Researchers at Karolinska Institutet and Harvard Medical School report in the journal Nature that they have developed a technique for capturing dynamic processes in individual cells. Apart from studying disease processes, the method can be used to observe in detail how specialised cells are formed during embryonic development.
The body is composed of specialised cells that give each organ its unique function. The brain, for instance, is made up of hundreds of different kinds of neurons, while the kidneys have specialised cells for filtering blood and the heart muscle cells have a built-in pacemaker function. Organs are formed as the embryo develops through a process of gradual specialisation. The fertilised egg divides and as more cells are formed they start to take on more specific functions. Similar processes are also found in tumours, which gradually develop into a kind of organ with blood vessels and supporting cells that help the tumour grow.
Difficult to study dynamic processes
What determines the unique function of each cell is the specific genes that are active within it. In neurons, for example, genes are activated that control electrical signals, while muscle cells use genes for motor proteins. In recent years, Swedish and international researchers have developed methods for mapping the cellular composition of complex tissues by studying the gene activity of individual cells. The downside of these methods is that they are destructive. Measuring gene activity of individual cells involves destroying the cells so that their content can be analysed, which makes it difficult to study dynamic processes.
“It’s like a photograph in which all movement is frozen in time,” explains Professor Sten Linnarsson at the Department of Medical Biochemistry and Biophysics, Karolinska Institutet, and one of the researchers who led the study. “We’ve now developed a new method that measures not only genetic activity but also changes in this activity in individual cells. You can compare this to a photo captured with a long exposure, which results in motion blur: stationary objects are sharp while objects in motion are blurred.
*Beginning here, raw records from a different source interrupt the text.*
(* ===== verification/SpinLock.v ===== *)
(** * The spin lock, and the timer with its lock

    Models [SpinLock] and [SpinLockGuard] of [src/src/executor.rs] over the
    kernel's KeAcquireSpinLockRaiseToDpc and KeReleaseSpinLock, and the timer
    future with acquisition, access and release as separate steps.  [Timer]
    takes a section under the lock as one step; here that is justified: every
    run of the timer with explicit locking is a run of [Timer], it cannot
    deadlock, and it restores the IRQL. *)

From S2P Require Import Prelude Refcount Timer.

(** ** SpinLock *)

Definition PASSIVE_LEVEL : Z := 0.
Definition DISPATCH_LEVEL : Z := 2.

Section SpinLock.
Context {Thread T : Type}.

(** The lock word names its holder. *)
Record SpinLock : Type := mkSpinLock { sl_lock : option Thread; sl_value : T }.

Record SpinLockGuard : Type := mkSpinLockGuard { old_irql : Z }.

Definition SpinLock_new (value : T) : SpinLock := mkSpinLock None value.

(** KeAcquireSpinLockRaiseToDpc answers the IRQL of the caller, raises it to
    DISPATCH_LEVEL and takes the lock; [None] while the caller spins. *)
Definition KeAcquireSpinLockRaiseToDpc (t : Thread) (irql : Z) (s : SpinLock)
    : option (Z * Z * SpinLock) :=
  match sl_lock s with
  | Some _ => None
  | None => Some (irql, DISPATCH_LEVEL, mkSpinLock (Some t) (sl_value s))
  end.
(** KeReleaseSpinLock frees the lock and sets the IRQL. *)
Definition KeReleaseSpinLock (new_irql : Z) (s : SpinLock) : Z * SpinLock :=
  (new_irql, mkSpinLock None (sl_value s)).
Objects moving quickly are blurrier, and the direction of movement is revealed by the direction of blur.”
Method to be used to study tumour formation, wound healing and the immune system
The new method exploits the fact that when genes are activated, a series of RNA molecules are formed in a certain order. By separating out these molecules, the researchers can work out if a gene has just been activated or if, for example, it is about to be switched off.
“This new method allows us to observe in detail how specialised cell types are formed in the embryo, including the human embryo,” says Professor Linnarsson. “It can also be used to study dynamic disease processes, such as tumour formation, wound healing and the immune system.”
Measuring dynamic changes in gene expression across complex tissues
a, As messenger RNA matures, sections of the immature transcript are removed — a process called splicing. When the expression of a gene increases, a transient increase in the proportion of immature, unspliced transcripts compared with that of mature, spliced transcripts is observed in the cell. By contrast, a higher proportion of spliced transcripts is seen for a short time when expression of the gene decreases (not shown). La Manno et al. measured the ratio of unspliced to spliced transcripts for each gene in a single cell to calculate a quantity called the RNA velocity, which reveals how gene expression is changing. b, By measuring RNA velocity in thousands of cells in a tissue (here, in neurons in the developing mouse brain), the authors could generate maps that show not only how closely related cells are to one another (with closeness indicated by similar colours), but also which cells they will become similar to in the future (indicated by arrows), according to the gene-expression changes they are undergoing. RNA velocity successfully tracks early progenitors (orange and yellow) that eventually give rise to a range of differentiated cell types (blue dashed circles).